Organ Baby #2

 
Being pregnant with our 2nd child has been a completely different experience for me than when I was pregnant the first time around, and I am not talking just physical symptoms.  At times I feel a little guilty about how uninvolved I seem to be with this pregnancy. I know that sounds incredibly silly, after all I will be carrying this child in me for 9 months!

With my first pregnancy, I kept a very detailed journal. I would write in it every couple of days and report about every single kick, doctor's appointment, emotion felt, gift received, etc. Every week Mike and I would open the baby book to see what size fruit the baby was at that time. I read numerous books on the birth process, breastfeeding, taking care of and raising a newborn, etc. We took every class that was offered to new parents and we interviewed numerous pediatricians. I spent hours on the nursery: planning, shopping, hand making & sewing items. And as much time as I spent making the nursery perfect, I spent even more time just researching what products to put on the baby registry. Most importantly we had the perfect baby named picked out.
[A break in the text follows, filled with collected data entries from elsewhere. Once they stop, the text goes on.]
Lemma draw_label_calls (o : obj) (x1 text_y : Z) (text_display : pystr) (c : color) (f : font)
    (st : store pixels font) :
  present o st ->
  present o (draw_label draw textbbox o x1 text_y text_display c f st)
  /\ exists labels,
       calls (draw_label draw textbbox o x1 text_y text_display c f st)
       = calls st ++ map (pair o) labels
       /\ (labels = []
           \/ exists bb, labels = [Rectangle bb (Some c) None 1]
                         \/ labels = [Rectangle bb (Some c) None 1;
                                      Text (x1, text_y) text_display (255, 255, 255) f]).
Proof.
  intros Hp. unfold draw_label.
  destruct (textbbox (x1, text_y) text_display f) as [bb|].
  - destruct (draw_on_present o (Rectangle bb (Some c) None 1) st Hp) as (Hc & Hp1 & _).
    destruct (draw_on draw o (Rectangle bb (Some c) None 1) st) as [[[]| |] st1];
      cbn [snd] in Hc, Hp1.
    + destruct (draw_on_present o (Text (x1, text_y) text_display (255, 255, 255) f) st1 Hp1)
        as (Hc2 & Hp2 & _).
      split; [exact Hp2|].
      exists [Rectangle bb (Some c) None 1; Text (x1, text_y) text_display (255, 255, 255) f].
      rewrite Hc2, Hc, <- app_assoc. split; [reflexivity|].
      right. exists bb. right. reflexivity.
    + split; [exact Hp1|]. exists [Rectangle bb (Some c) None 1].
      rewrite Hc. split; [reflexivity|]. right. exists bb. left. reflexivity.
    + split; [exact Hp1|]. exists [Rectangle bb (Some c) None 1].
      rewrite Hc. split; [reflexivity|]. right. exists bb. left. reflexivity.
  - split; [exact Hp|]. exists []. rewrite app_nil_r. auto.
Qed.

Lemma draw_box_calls (o : obj) (size : Z * Z) (f : font) (show_text : bool) (bw : Z)
    (idx : nat) (b : box) (st st' : store pixels font) :
  draw_box draw textbbox o (fst size) (snd size) (font_size_for size) f show_text bw idx b st
  = (Returns tt, st') ->
  present o st'
  /\ exists cs, calls st' = calls st ++ map (pair o) cs
                /\ box_calls size f show_text bw idx b cs.
Proof.
  unfold draw_box. fold (box_pixels (fst size) (snd size) b).
  change (length colors) with 8%nat. fold (box_color idx).
  destruct (box_pixels (fst size) (snd size) b) as [[[[x1 y1] x2] y2]| |] eqn:Epx;
    try discriminate.
  destruct (draw_on draw o (Rectangle (x1, y1, x2, y2) None (Some (box_color idx)) bw) st)
    as [r st1] eqn:Ed.
  destruct r as [[]| |]; try discriminate.
  pose proof (draw_on_returns _ _ _ _ Ed) as Hp.
  destruct (draw_on_present o (Rectangle (x1, y1, x2, y2) None (Some (box_color idx)) bw) st Hp)
    as (Hc & Hp1 & _).
  rewrite Ed in Hc, Hp1. cbn [snd] in Hc, Hp1.
  destruct show_text; cbn [andb].
  - destruct (Nat.eqb_spec (length (text b)) 0) as [E0|E0]; cbn [negb].
    + intros [= <-]. split; [exact Hp1|].
      exists [Rectangle (x1, y1, x2, y2) None (Some (box_color idx)) bw].
      rewrite Hc. split; [reflexivity|]. exists x1, y1, x2, y2, []. auto.
    + intros [= <-].
      match goal with |- context [draw_label draw textbbox o x1 ?ty ?td ?c f st1] =>
        destruct (draw_label_calls o x1 ty td c f st1 Hp1) as (Hp2 & labels & Hl & Hcase) end.
      split; [exact Hp2|].
      exists (Rectangle (x1, y1, x2, y2) None (Some (box_color idx)) bw :: labels).
      rewrite Hl, Hc, <- app_assoc. split; [reflexivity|].
      exists x1, y1, x2, y2, labels. split; [exact Epx|]. split; [reflexivity|].
      destruct Hcase as [->|[bb Hbb]]; [left; reflexivity|]. right.
      split; [reflexivity|]. split; [intros Et; rewrite Et in E0; apply E0; reflexivity|].
      exists bb. exact Hbb.
  - intros [= <-]. split; [exact Hp1|].
    exists [Rectangle (x1, y1, x2, y2) None (Some (box_color idx)) bw].
    rewrite Hc. split; [reflexivity|]. exists x1, y1, x2, y2, []. auto.
Qed.

Lemma draw_boxes_calls (o : obj) (size : Z * Z) (f : font) (show_text : bool) (bw : Z)
    (boxes : list box) :
  forall (idx : nat) (st st' : store pixels font),
    draw_boxes draw textbbox o (fst size) (snd size) (font_size_for size) f show_text bw
      idx boxes st = (Returns tt, st') ->
    exists groups,
      calls st' = calls st ++ map (pair o) (concat groups)
      /\ Forall2 (fun ib cs => box_calls size f show_text bw (fst ib) (snd ib) cs)
           (imap (fun i b => ((idx + i)%nat, b)) boxes) groups.
Proof.
  induction boxes as [|b boxes IH]; intros idx st st'.
  - cbn. intros [= <-]. exists []. rewrite app_nil_r. split; [reflexivity|constructor].
  - cbn [draw_boxes].
    destruct (draw_box draw textbbox o (fst size) (snd size) (font_size_for size) f show_text
                bw idx b st) as [r st1] eqn:Eb.
    destruct r as [[]| |]; try discriminate.
    intros Hrest. apply draw_box_calls in Eb as (_ & cs & Hc & Hb).
    apply IH in Hrest as (groups & Hg & Hall).
    exists (cs :: groups). split.
    + rewrite Hg, Hc. cbn [concat]. rewrite map_app, <- app_assoc. reflexivity.
    + cbn [imap]. constructor; [cbn [fst snd]; rewrite Nat.add_0_r; exact Hb|].
      erewrite imap_ext; [exact Hall|].
      intros i x _. cbn. f_equal. lia.
Qed.
Lemma calls_positional ds : forall w,
  pending_connstate w = None -> Forall (owned w) ds ->
  exists w',
    calls ds w = (Ok (expected (fwd w) (length (heap_periods w)) ds), w') /\
    length (heap_periods w')
      = length (heap_periods w) + Nat.div2 (S (length ds)).
Proof.
  induction ds as [|d|d1 d2 ds IH] using pair_ind; intros w Hp Hall.
  - exists w. cbn. split; [reflexivity|lia].
  - apply Forall_cons in Hall as [Hd _].
    exists (opened w). rewrite calls_cons, (next_connstate_open _ _ Hd Hp).
    cbn. rewrite length_app. cbn. split; [reflexivity|lia].
  - apply Forall_cons in Hall as [Ho1 Hall].
    apply Forall_cons in Hall as [Ho2 Hall].
    pose proof (calls_pair _ _ _ Hp Ho1 Ho2) as Hc2.
    rewrite calls_cons in Hc2. rewrite (next_connstate_open _ _ Ho1 Hp) in Hc2.
    rewrite calls_cons in Hc2.
    destruct (next_connstate d2 (opened w)) as [[p2|e2] w2] eqn:Hs2;
      [|discriminate]. cbn in Hc2. injection Hc2 as -> ->.
    destruct (IH (set_pending_connstate None (opened w))) as (w' & Hc & Hlen);
      [reflexivity|exact Hall|].
    exists w'. rewrite calls_cons, (next_connstate_open _ _ Ho1 Hp).
    rewrite calls_cons, Hs2. cbn in Hc. rewrite length_app in Hc. cbn in Hc.
    rewrite Nat.add_1_r in Hc. rewrite Hc.
    cbn in Hlen. rewrite length_app in Hlen. cbn in Hlen.
    split; [reflexivity|]. cbn. lia.
Qed.

(** X7: which period a request is served from depends on its position in
    the run alone, not on who asks. In a run of requests by the flow's
    directions, in whatever order, started with nothing pending, no request
    fails, requests number [2k] and [2k+1] both receive a half of the [k]-th
    period the run creates, each the half that belongs to the direction that
    asks, and a run of [n] requests creates ceil(n/2) periods. *)
Theorem X7_pairing_by_position (w : World) (ds : list dir_ref) :
  pending_connstate w = None -> Forall (owned w) ds ->
  exists t w',
    calls ds w = (Ok t, w') /\
    length (heap_periods w') = length (heap_periods w) + (length ds + 1) / 2 /\
    forall j d, ds !! j = Some d ->
      t !! j = Some (d, mkPlex (length (heap_periods w) + j / 2)
                               (if decide (d = fwd w) then Forward else Reverse)).
Proof.
  intros Hp Hall.
  destruct (calls_positional ds w Hp Hall) as (w' & Hc & Hlen).
  exists (expected (fwd w) (length (heap_periods w)) ds), w'.
  split; [exact Hc|]. split.
  - rewrite Hlen, Nat.add_1_r, Nat.div2_div. reflexivity.
  - intros j d Hj. rewrite <- Nat.div2_div. apply expected_lookup. exact Hj.
Qed.

Lemma X7_witness :
  exists t w',
    calls [1; 1; 2; 2; 1] flow0 = (Ok t, w') /\
    t !! 3 = Some (2, mkPlex 1 Reverse).
Proof.
  destruct (X7_pairing_by_position flow0 [1; 1; 2; 2; 1])
    as (t & w' & Hc & _ & Hpos).
  - reflexivity.
  - repeat constructor; (left; reflexivity) || (right; reflexivity).
  - exists t, w'. split; [exact Hc|]. exact (Hpos 3 2 eq_refl).
Defined.

(** ** Changes of cipher spec *)

Lemma change_pair w d1 d2 :
  pending_connstate w = None -> owned w d1 -> owned w d2 ->
  (do on_change_cipher_spec d1 then on_change_cipher_spec d2) w =
    (Ok tt,
     install_plex d2 (plex_for (fwd w) d2 (length (heap_periods w)))
       (set_pending_connstate None
          (install_plex d1 (plex_for (fwd w) d1 (length (heap_periods w)))
             (opened w)))).
Proof.
  intros Hp Ho1 Ho2. unfold on_change_cipher_spec. unfold bind at 1.
  unfold bind at 1. rewrite (next_connstate_open _ _ Ho1 Hp).
  unfold modify at 1. unfold bind at 1.
  erewrite (next_connstate_close _ d2 (length (heap_periods w)));
    [| exact Ho2 | reflexivity
     | cbn; rewrite lookup_app_r by lia; rewrite Nat.sub_diag; reflexivity ].
  unfold modify, plex_for. cbn.
  destruct (decide (d2 = fwd w)); reflexivity.
Qed.

Lemma aligned_after_pair w d1 d2 :
  fwd w <> rev w ->
  fwd w < length (heap_dirs w) -> rev w < length (heap_dirs w) ->
  (d1 = fwd w /\ d2 = rev w) \/ (d1 = rev w /\ d2 = fwd w) ->
  aligned
    (install_plex d2 (plex_for (fwd w) d2 (length (heap_periods w)))
       (set_pending_connstate None
          (install_plex d1 (plex_for (fwd w) d1 (length (heap_periods w)))
             (opened w)))).
Proof.
  intros Hne Hf Hr Hpair.
  exists (length (heap_periods w)),
    (period_at (length (heap_periods w)) (connstate w)).
  destruct (lookup_lt_is_Some_2 _ _ Hf) as [o1 Hof].
  destruct (lookup_lt_is_Some_2 _ _ Hr) as [o2 Hor].
  cbn. split; [reflexivity|]. split.
  { rewrite lookup_app_r by lia. rewrite Nat.sub_diag. reflexivity. }
  unfold plex_for.
  destruct Hpair as [[-> ->]|[-> ->]].
  - rewrite (decide_True (P := fwd w = fwd w)) by reflexivity.
    rewrite (decide_False (P := rev w = fwd w))
      by (intros E; apply Hne; symmetry; exact E).
    split.
    + rewrite list_lookup_alter_ne
        by (intros E; apply Hne; symmetry; exact E).
      rewrite list_lookup_alter_eq, Hof. reflexivity.
    + rewrite list_lookup_alter_eq.
      rewrite list_lookup_alter_ne by exact Hne. rewrite Hor. reflexivity.
  - rewrite (decide_True (P := fwd w = fwd w)) by reflexivity.
    rewrite (decide_False (P := rev w = fwd w))
      by (intros E; apply Hne; symmetry; exact E).
    split.
    + rewrite list_lookup_alter_eq.
      rewrite list_lookup_alter_ne
        by (intros E; apply Hne; symmetry; exact E).
      rewrite Hof. reflexivity.
    + rewrite list_lookup_alter_ne by exact Hne.
      rewrite list_lookup_alter_eq, Hor. reflexivity.
Qed.

Lemma changes_pair d1 d2 ds w :
  changes (d1 :: d2 :: ds) w =
    match (do on_change_cipher_spec d1 then on_change_cipher_spec d2) w with
    | (Ok _, w2) => changes ds w2
    | (Raise e, w2) => (Raise e, w2)
    end.
Proof.
  cbn [changes]. unfold bind.
  destruct (on_change_cipher_spec d1 w) as [[[]|e] w1]; [|reflexivity].
  destruct (on_change_cipher_spec d2 w1) as [[[]|e] w2]; reflexivity.
Qed.

Lemma changes_alternates ds : forall w,
  pending_connstate w = None -> fwd w <> rev w ->
  fwd w < length (heap_dirs w) -> rev w < length (heap_dirs w) ->
  alternates (fwd w) (rev w) ds = true -> Nat.even (length ds) = true ->
  exists w',
    changes ds w = (Ok tt, w') /\
    pending_connstate w' = None /\
    length (heap_periods w')
      = length (heap_periods w) + Nat.div2 (length ds) /\
    (ds <> [] -> aligned w').
Proof.
  induction ds as [|d|d1 d2 ds IH] using pair_ind;
    intros w Hp Hne Hf Hr Halt Hev.
  - exists w. cbn. split; [reflexivity|]. split; [exact Hp|].
    split; [lia|]. intros E. contradiction.
  - discriminate.
  - apply alternates_pair in Halt as [Hpair Halt].
    assert (Ho1 : owned w d1)
      by (unfold owned; destruct Hpair as [[? ?]|[? ?]]; auto).
    assert (Ho2 : owned w d2)
      by (unfold owned; destruct Hpair as [[? ?]|[? ?]]; auto).
    pose proof (aligned_after_pair w d1 d2 Hne Hf Hr Hpair) as Hal.
    rewrite changes_pair, (change_pair _ _ _ Hp Ho1 Ho2).
    set (w2 := install_plex d2 _ _) in *.
    destruct (IH w2) as (w' & Hc & Hp' & Hlen & Hal');
      [reflexivity|exact Hne| | |exact Halt|exact Hev|].
    + unfold w2. cbn. rewrite !length_alter. exact Hf.
    + unfold w2. cbn. rewrite !length_alter. exact Hr.
    + exists w'. split; [exact Hc|]. split; [exact Hp'|]. split.
      * rewrite Hlen. unfold w2. cbn. rewrite length_app. cbn. lia.
      * intros _. destruct ds as [|d ds]; [|apply Hal'; discriminate].
        injection Hc as <-. exact Hal.
Qed.
Lemma registerUser_row (email p username : string) (w w1 : World) (u : User.t) :
  registerUser bcrypt_raw email p username w = (Ok u, w1) ->
  u = User.mk (cuid_of (issued w)) username email
        (bcrypt_hashpw bcrypt_raw "b" 10 (next_salt w) p)
        USER None 0%Z (store_now w) (store_now w)
  /\ w1 = set_issued (S (issued w))
            (set_users (users w ++ [u]) (set_drawn (drawn w + 16) w))
  /\ (forall u0, In u0 (users w) ->
        User.username u0 <> username /\ User.email u0 <> email).
Proof.
  rewrite registerUser_unfold; unfold db_user_create.
  cbn [users set_drawn issued clock UserCreateInput.username
       UserCreateInput.email UserCreateInput.password].
  destruct (existsb (fun u => String.eqb (User.username u) username)
              (users w)) eqn:Hname; [discriminate|].
  destruct (existsb (fun u => String.eqb (User.email u) email)
              (users w)) eqn:Hmail; [discriminate|].
  cbv zeta; intros H; injection H as <- <-; repeat split.
  - intros E; apply not_true_iff_false in Hname; apply Hname.
    apply existsb_exists; exists u0; split;
      [assumption | now apply String.eqb_eq].
  - intros E; apply not_true_iff_false in Hmail; apply Hmail.
    apply existsb_exists; exists u0; split;
      [assumption | now apply String.eqb_eq].
Qed.

Lemma registerUser_taken (email p username : string) (w : World) (u0 : User.t) :
  In u0 (users w) ->
  User.email u0 = email \/ User.username u0 = username ->
  exists field,
    registerUser bcrypt_raw email p username w
    = (Err (P2002 field), set_drawn (drawn w + 16) w).
Proof.
  intros Hin Hsame.
  rewrite registerUser_unfold; unfold db_user_create.
  cbn [users set_drawn issued clock UserCreateInput.username
       UserCreateInput.email UserCreateInput.password].
  destruct (existsb (fun u => String.eqb (User.username u) username)
              (users w)) eqn:Hname; [eexists; reflexivity|].
  destruct (existsb (fun u => String.eqb (User.email u) email)
              (users w)) eqn:Hmail; [eexists; reflexivity|].
  exfalso; destruct Hsame as [E|E].
  - apply not_true_iff_false in Hmail; apply Hmail.
    apply existsb_exists; exists u0; split;
      [assumption | now apply String.eqb_eq].
  - apply not_true_iff_false in Hname; apply Hname.
    apply existsb_exists; exists u0; split;
      [assumption | now apply String.eqb_eq].
Qed.

(** X8: registerUser succeeds only when no stored user has the email or the
    username, and once it has succeeded every further registerUser with the
    same email or the same username is rejected with the store's
    unique-constraint error, leaving both tables as they were. *)
Theorem registerUser_unique
    (email p username : string) (w w1 : World) (u : User.t)
    (email' p' username' : string) :
  registerUser bcrypt_raw email p username w = (Ok u, w1) ->
  email' = email \/ username' = username ->
  (forall u0, In u0 (users w) ->
     User.username u0 <> username /\ User.email u0 <> email)
  /\ exists field,
       registerUser bcrypt_raw email' p' username' w1
       = (Err (P2002 field), set_drawn (drawn w1 + 16) w1).
Proof.
  intros Hreg Hsame; apply registerUser_row in Hreg.
  destruct Hreg as (Hu & -> & Hfree); split; [exact Hfree|].
  apply (registerUser_taken email' p' username' _ u).
  - cbn [users set_issued set_users]; apply in_or_app; right; now left.
  - rewrite Hu; cbn [User.email User.username].
    destruct Hsame as [->| ->]; [now left | now right].
Qed.

(** X9: the password field registerUser stored verifies against the
    plaintext that was registered. *)
Theorem registerUser_then_verify
    (email p username : string) (w w1 w2 : World) (u : User.t) :
  registerUser bcrypt_raw email p username w = (Ok u, w1) ->
  verifyPassword bcrypt_raw on_malformed p (User.password u) w2
  = (Ok true, w2).
Proof.
  intros Hreg; apply registerUser_row in Hreg; destruct Hreg as (-> & _).
  cbn [User.password].
  rewrite (verifyPassword_parsed bcrypt_raw on_malformed _ _ _ _ _ _ _
             (hashPassword_parse bcrypt_raw p w)).
  now rewrite String.eqb_refl.
Qed.

(** X10: registering a user, creating a session for the id that came back
    and validating the session's token gives that session together with
    exactly the registered User row. *)
Theorem register_login_validate
    (email p username : string) (ip ua : option string)
    (w w1 w2 : World) (u : User.t) (s : Session.t) :
  invariant w ->
  registerUser bcrypt_raw email p username w = (Ok u, w1) ->
  createSession (User.id u) ip ua w1 = (Ok s, w2) ->
  Mutation.getValidSession (Session.sessionToken s) w2
  = (Ok (Some (s, u)), w2).
Proof.
  intros Hinv Hreg Hcreate.
  pose proof (handle_invariant bcrypt_raw w (Register email p username) Hinv)
    as Hinv1; cbn [handle] in Hinv1; rewrite Hreg in Hinv1; cbn [snd] in Hinv1.
  pose proof (handle_invariant bcrypt_raw w1 (CreateSession (User.id u) ip ua)
                Hinv1)
    as Hinv2; cbn [handle] in Hinv2; rewrite Hcreate in Hinv2;
    cbn [snd] in Hinv2.
  destruct Hinv2 as ((Htok & _ & Huniq) & _).
  apply registerUser_row in Hreg; destruct Hreg as (_ & Hw1 & _).
  apply createSession_row in Hcreate; destruct Hcreate as (Hs & Hw2 & _).
  apply getValidSession_live; try assumption; try reflexivity.
  - rewrite Hw2; cbn [sessions set_issued set_sessions].
    apply in_or_app; right; now left.
  - rewrite Hw2, Hs; cbn [clock set_issued set_sessions set_drawn
                           Session.expiresAt]; lia.
  - rewrite Hw2, Hw1; cbn [users set_issued set_sessions set_drawn set_users].
    apply in_or_app; right; now left.
  - now rewrite Hs.
Qed.

(** X11: in a store where every session's user exists, registerUser leaves
    the validation of every token as it was, whether the registration
    succeeds or is rejected. *)
Theorem registerUser_spares_sessions
    (email p username token : string) (w : World) :
  sessions_owned w ->
  fst (Mutation.getValidSession token
         (snd (registerUser bcrypt_raw email p username w)))
  = fst (Mutation.getValidSession token w).
Proof.
  intros Hown.
  destruct (registerUser_cases bcrypt_raw email p username w)
    as [(e & ->)|(u & -> & _)]; cbn [snd];
    [now apply getValidSession_agree|].
  apply getValidSession_agree; [reflexivity | reflexivity |].
  intros row Hrow; cbn [users set_issued set_users set_drawn].
  apply find_user_snoc.
  destruct (Hown row Hrow) as (owner & Hin & Hid).
  intros Hnone; apply (find_none _ _ Hnone) in Hin.
  unfold has_id in Hin; rewrite Hid, String.eqb_refl in Hin; discriminate.
Qed.

(** *** What every history keeps *)

Lemma handle_sessions_shaped (w : World) (r : Request) :
  sessions_shaped w -> sessions_shaped (handle bcrypt_raw w r).
Proof.
  intros Hshape; destruct r as [e p u|uid ip ua|tok|tok|ms|ms]; cbn [handle].
  - destruct (registerUser_cases bcrypt_raw e p u w)
      as [(err & ->)|(row & -> & _)]; exact Hshape.
  - destruct (createSession uid ip ua w) as [[s|err] w1] eqn:E; cbn [snd].
    + apply createSession_row in E; destruct E as (Hs & -> & _).
      intros s' Hin; cbn [sessions set_issued set_sessions] in Hin.
      apply in_app_or in Hin; destruct Hin as [Hin|[<-|[]]];
        [now apply Hshape|].
      rewrite Hs; cbn [Session.sessionToken Session.expiresAt
                       Session.createdAt].
      split; [|split; [apply toString_hex_is_hex | unfold store_now; lia]].
      unfold next_token.
      now rewrite toString_hex_length, length_map, length_seq.
    + destruct (createSession_cases uid ip ua w)
        as [(e' & E')|(row & E' & _)]; rewrite E in E'; [|discriminate].
      injection E' as _ ->; exact Hshape.
  - unfold invalidateSession, prisma_session_delete.
    destruct (find (has_token tok) (sessions w)); cbn [snd]; [|exact Hshape].
    intros s Hin; cbn [sessions set_sessions] in Hin.
    apply filter_In in Hin; now apply Hshape.
  - rewrite getValidSession_unfold.
    destruct (find _ (sessions w)); [|exact Hshape].
    destruct (find _ (users w)); exact Hshape.
  - exact Hshape.
  - exact Hshape.
Qed.

(** X12: in every store that grew from an empty database through the
    snippets, whatever the calls and their order, session tokens are
    pairwise distinct, every session belongs to a stored user, and user ids
    are pairwise distinct. *)
Theorem history_keeps_store_consistent
    (now : Z) (source : nat -> byte) (history : list Request) :
  consistent (run bcrypt_raw history (boot now source)).
Proof.
  apply (run_invariant bcrypt_raw history (boot now source)), boot_invariant.
Qed.

(** X13: in every store that grew from an empty database through the
    snippets, every session row has a token of 64 hexadecimal characters and
    expires at most 24 hours after its creation stamp. *)
Theorem history_keeps_sessions_shaped
    (now : Z) (source : nat -> byte) (history : list Request) :
  sessions_shaped (run bcrypt_raw history (boot now source)).
Proof.
  unfold run.
  assert (H0 : sessions_shaped (boot now source)) by (intros s []).
  revert H0; generalize (boot now source) as w.
  induction history as [|r history IH]; intros w Hw; [exact Hw|].
  cbn [fold_left]; apply IH, handle_sessions_shaped, Hw.
Qed.

End FlowFacts.

(** ** The further facts at work on the sample worlds *)

Lemma registered_invariant : invariant registered.
Proof.
  apply (run_invariant sample_raw), boot_invariant.
Qed.

Lemma invalidateSession_spares_others_witness :
  fst (Mutation.getValidSession first_token
         (snd (invalidateSession "no-such-token" one_session)))
  = fst (Mutation.getValidSession first_token one_session).
Proof.
  apply (invalidateSession_spares_others "no-such-token" first_token
           one_session).
  vm_compute; discriminate.
Defined.

Lemma absent_stays_absent_witness :
  Mutation.getValidSession "no-such-token"
    (set_clock (clock one_session + 1000) one_session)
  = (Ok None, set_clock (clock one_session + 1000) one_session).
Proof.
  apply (absent_stays_absent "no-such-token" one_session 1000).
  - reflexivity.
  - vm_compute; discriminate.
Defined.

Lemma createSession_issues_witness :
  exists s w1,
    createSession "c0" (Some "10.0.0.1") None registered = (Ok s, w1)
    /\ Session.userId s = "c0"
    /\ String.length (Session.sessionToken s) = 64.
Proof.
  destruct (createSession "c0" (Some "10.0.0.1") None registered)
    as [[s|e] w1] eqn:E; [|vm_compute in E; discriminate].
  exists s, w1; split; [reflexivity|].
  destruct (createSession_issues "c0" (Some "10.0.0.1") None registered w1 s E)
    as (Hu & _ & _ & Hlen & _).
  split; [exact Hu | exact Hlen].
Defined.

Lemma createSession_unknown_user_witness :
  exists e,
    createSession "nobody" None None one_session
    = (Err e, set_drawn (drawn one_session + 32) one_session).
Proof.
  apply (createSession_unknown_user "nobody" None None one_session).
  intros u [<-|[]]; discriminate.
Defined.
(** The lazy group of the rebuilt block is the whole joined command list. *)
Lemma lazy_until_join cs rest :
  Forall (λ l, unbroken l) cs →
  Forall (λ l, startswith fence l = false) (tail cs) →
  lazy_until block_close (join [10] cs ++ block_close ++ rest)
  = Some (join [10] cs).
Proof.
  induction 1 as [|c cs Hc Hcs IH]; intros Htail; [done|].
  apply unbroken_no_newline in Hc. destruct cs as [|c2 cs].
  - cbn [join]. rewrite lazy_until_skip by done.
    change (lazy_until block_close (block_close ++ rest)) with (Some (@nil N)).
    simpl. by rewrite (right_id_L [] (++)).
  - simpl in Htail. apply Forall_cons in Htail as Htail'.
    destruct Htail' as [Hc2 Htl].
    destruct (join_then_newline c2 cs rest) as [t Ht].
    change (join [10] (c :: c2 :: cs)) with (c ++ 10 :: join [10] (c2 :: cs)).
    rewrite <-(assoc_L (++)). cbn [app].
    rewrite lazy_until_skip by done.
    rewrite lazy_until_newline by (rewrite Ht; by apply no_fence_before_newline).
    by rewrite IH by (destruct cs; simpl; auto).
Qed.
From the time I peed on that little stick I don't think I ever forgot that I was pregnant. There was a constant joy and excited energy that surrounded me at all times.

Now we come to pregnancy #2...
We have not done any of those things. I mean not ONE! A pregnancy journal, what's that? I have no idea if the baby is the size of an avocado or a grapefruit. Another parenting book or class, who's got the time? And besides our first one survived right? You get the picture and that is where the guilt sneaks in. I am busy and preoccupied just with taking care of McKinley and keeping a household. Often times I forget that I am pregnant until the baby kicks or my belly runs into something.

One thing that hasn't changed is the joy and excitement that comes along with being pregnant. I am incredibly excited about this little blessing and I can't wait to see our little family of three become a crazy family of four.

This past week was my 20 week check-up and ultrasound. Even my ultrasound experience was completely different from the first pregnancy. When we were pregnant with McKinley, Mike and I were in a quiet exam room, watching every flicker on the screen, wanting to know what every little thing was and was it normal. This ultrasound was a little chaotic. We were trying to entertain a talkative and inquisitive 21 month old while also trying to pay attention to the baby on the screen. At one point during the ultrasound I looked away from the monitor to check on McKinley and found Mike working (texting or sending an email) on his phone. For a split second this momma was not very happy, but I laugh about it now because I realize that this time around things are just different and that is okay.

Finally, the real reason for this post. The profile picture of our little peanut:

Some of you may be wondering if we are having a little boy or a little girl, well we are too! We have decided not to find out the sex of this baby. Everyone (including us) will just have to wait until Baby Organ decides to make his/her appearance sometime in the middle of June.